Berti Vogts sah in Argentinien 1978 keinen Gefangenen

Wenn ein Spieler aus dem Fenster schaut, sieht er einen Freizeitpark mit Riesenrad, Achterbahnen und Freizeitpark-Schloss, eine Formel-1-Rennstrecke und ein weiß-glänzendes Fußball-Stadion. All das liegt übereinander und hintereinander, als hätte jemand seine Lieblings-Spielsachen in eine Kiste gelegt. Nur halt mit einer richtigen Rennstrecke statt einer Carrera-Bahn. Nun gibt es natürlich viele künstliche Orte auf der Welt, die Taxifahrer in Sotschi nennen ihre Heimat auch konsequenterweise "Little Las Vegas".

Weil der Confed Cup aber in Russland stattfindet, hat sich eine gewisse gesellschaftspolitische Erwartungshaltung eingeschlichen. Und weil man in drei Pressekonferenzen vor einem Spiel gegen Australien nicht stundenlang die Vor- und Nachteile einer Dreierkette gegenüber einer Viererkette diskutieren kann, werden nicht nur an Funktionäre, sondern auch an Spieler entsprechende Fragen gestellt. Nicht nur Joshua Kimmich, auch Sandro Wagner sagte zum Beispiel beim Spiel in Nürnberg gegen San Marino auf die Frage, was er vom Land erwarte, jeder Spieler habe ein Infoblatt zu Russland bekommen. Das müsse er sich aber noch durchlesen.

Die Frage, was man von aktiven Fußballern gesellschaftspolitisch erwarten darf, ist natürlich nicht neu. Und die Vergangenheit zeigte: eher wenig. Berti Vogts sah beim WM-Turnier der Militär-Junta 1978 in Argentinien keinen einzigen politischen Gefangenen, Franz Beckenbauer keinen Sklaven in Katar. Einem der aktuellen Nationalspieler dürfte so etwas nicht passieren - und das darf man schon mal als Fortschritt werten. Man darf aber auch davon ausgehen, dass der DFB seine Spieler entsprechend brieft und ihnen den Rat mitgibt, im Zweifel vorsichtig mit Statements zu sein. Und Zweifel gibt es eigentlich fast immer.

Jedes Stück Stoff wird in Russland politisch

Der DFB will wegen des Todes von Helmut Kohl gegen Australien mit Trauerflor spielen, ein Antrag ist eingereicht. Ein bei der Fifa üblicher Vorgang. Aber auch einer, der Erinnerungen weckt.
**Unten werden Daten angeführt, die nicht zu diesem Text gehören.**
Fixpoint OutputPipe_write_all (op : OutputPipe) (c : Chan) (bufs : list bytes)
  : list (Outcome nat) * OutputPipe * Chan :=
  match bufs with
  | [] => ([], op, c)
  | b :: bs =>
      match OutputPipe_write op c b with
      | (r, op', c') =>
          match OutputPipe_write_all op' c' bs with
          | (rs, op'', c'') => (r :: rs, op'', c'')
          end
      end
  end.

(** On a plain channel handle whose queue has no room while the consumer
    is alive, every [write] succeeds with its full length, the channel is
    not touched, and the written bytes pile up in the pending buffer in
    order: the buffer is not bounded by the channel's bound. *)
Theorem output_writes_accumulate_when_full
    (ob : bytes) (c : Chan) (bufs : list bytes) :
  rx_alive c = true -> has_capacity c = false ->
  OutputPipe_write_all (mkOutputPipe ob (Some Channel)) c bufs =
  (map (fun b => Ok (length b)) bufs,
   mkOutputPipe (ob ++ concat bufs) (Some Channel), c).
Proof.
  intros Hrx Hcap. revert ob. induction bufs as [|b bs IH]; intros ob; simpl.
  - rewrite app_nil_r. reflexivity.
  - rewrite OutputPipe_write_full by assumption. rewrite IH, app_assoc.
    reflexivity.
Qed.

Lemma output_writes_accumulate_when_full_witness :
  rx_alive (mkChan [AB] 1 0 true true) = true /\
  has_capacity (mkChan [AB] 1 0 true true) = false /\
  OutputPipe_write_all (mkOutputPipe [] (Some Channel)) (mkChan [AB] 1 0 true true)
    [ABC; BC] =
  (map (fun b => Ok (length b)) [ABC; BC],
   mkOutputPipe ([] ++ concat [ABC; BC]) (Some Channel), mkChan [AB] 1 0 true true).
Proof.
  split; [reflexivity|]. split; [reflexivity|].
  apply output_writes_accumulate_when_full; reflexivity.
Defined.

(** ** Repeated [ready] *)

Lemma OutputPipe_ready_ok_shape (op : OutputPipe) (c : Chan)
    (op' : OutputPipe) (c' : Chan) :
  OutputPipe_ready op c = Resolved (Ok tt, op', c') ->
  op' = mkOutputPipe [] (Some Writable).
Proof.
  destruct op as [ob oc], c as [q bd p tx rx].
  unfold OutputPipe_ready, OutputPipe_flush, OutputPipe_blocking_send, send,
    reserve_owned, has_capacity, permit_send, push, set_queue, set_permits,
    drop_sender; simpl.
  intros H.
  destruct ob as [|b bs], oc as [[|]|], rx; simpl in H;
  repeat match type of H with
         | context [if ?x then _ else _] => destruct x eqn:?; simpl in H
         end;
    try discriminate; injection H; intros; subst; reflexivity.
Qed.

(** A [ready] that succeeded leaves a reservation with nothing pending, so
    a second [ready] succeeds at once and takes no second permit. *)
Theorem output_ready_idempotent (op : OutputPipe) (c : Chan)
    (op' : OutputPipe) (c' : Chan) :
  OutputPipe_ready op c = Resolved (Ok tt, op', c') ->
  OutputPipe_ready op' c' = Resolved (Ok tt, op', c').
Proof.
  intros H. rewrite (OutputPipe_ready_ok_shape _ _ _ _ H). reflexivity.
Qed.

Lemma output_ready_idempotent_witness :
  OutputPipe_ready (mkOutputPipe AB (Some Channel)) (mkChan [] 2 0 true true) =
  Resolved (Ok tt, mkOutputPipe [] (Some Writable), mkChan [AB] 2 1 true true) /\
  OutputPipe_ready (mkOutputPipe [] (Some Writable)) (mkChan [AB] 2 1 true true) =
  Resolved (Ok tt, mkOutputPipe [] (Some Writable), mkChan [AB] 2 1 true true).
Proof.
  split; [reflexivity|].
  apply (output_ready_idempotent (mkOutputPipe AB (Some Channel))
           (mkChan [] 2 0 true true)).
  reflexivity.
Defined.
An gleicher Stelle, vor drei Jahren bei den Olympischen Winterspielen 2014 in Sotschi, hatte das Internationale Olympische Komitee (IOC) ukrainischen Sportlern das Tragen eines Trauerflors verboten. Damals wollten die Athleten der Toten bei Straßenschlachten in Kiew gedenken - durften sie aber nicht. Hatte das damit was zu tun, dass sie Ukrainer sind? Dafür sprach: Kurze Zeit später brach ein Krieg in der Ost-Ukraine aus. Dagegen sprach: Auch norwegischen und kanadischen Sportlern, die an den Verlust von Freunden und Angehörigen erinnern wollten, untersagte das IOC bereits vor den Ukrainern mit Verweis auf die Charta die offizielle Trauer am Arm.

Jedes Stück Stoff wird in Russland politisch und auch ehemalige Berufspolitiker wie DFB-Präsident Reinhard Grindel tun sich schwer damit, einen Kompass in diesem Geflecht zu finden. Doch Joshua Kimmich, Julian Brandt und Antonio Rüdiger sind im Gegensatz zu Grindel neben ihrer Rolle als deutsche Repräsentanten zuallererst Fußballer. Sehr junge Fußballer. Die ihren Stammplatz für eine Weltmeisterschaft im kommenden Jahr nicht sicher haben, die in einen Terminplan zwischen Hotel, Trainingsplatz, Stadion und Flughafen gepackt werden. Und die sich zwischendurch einen Hut aufsetzen, der eigentlich eine Mütze ist.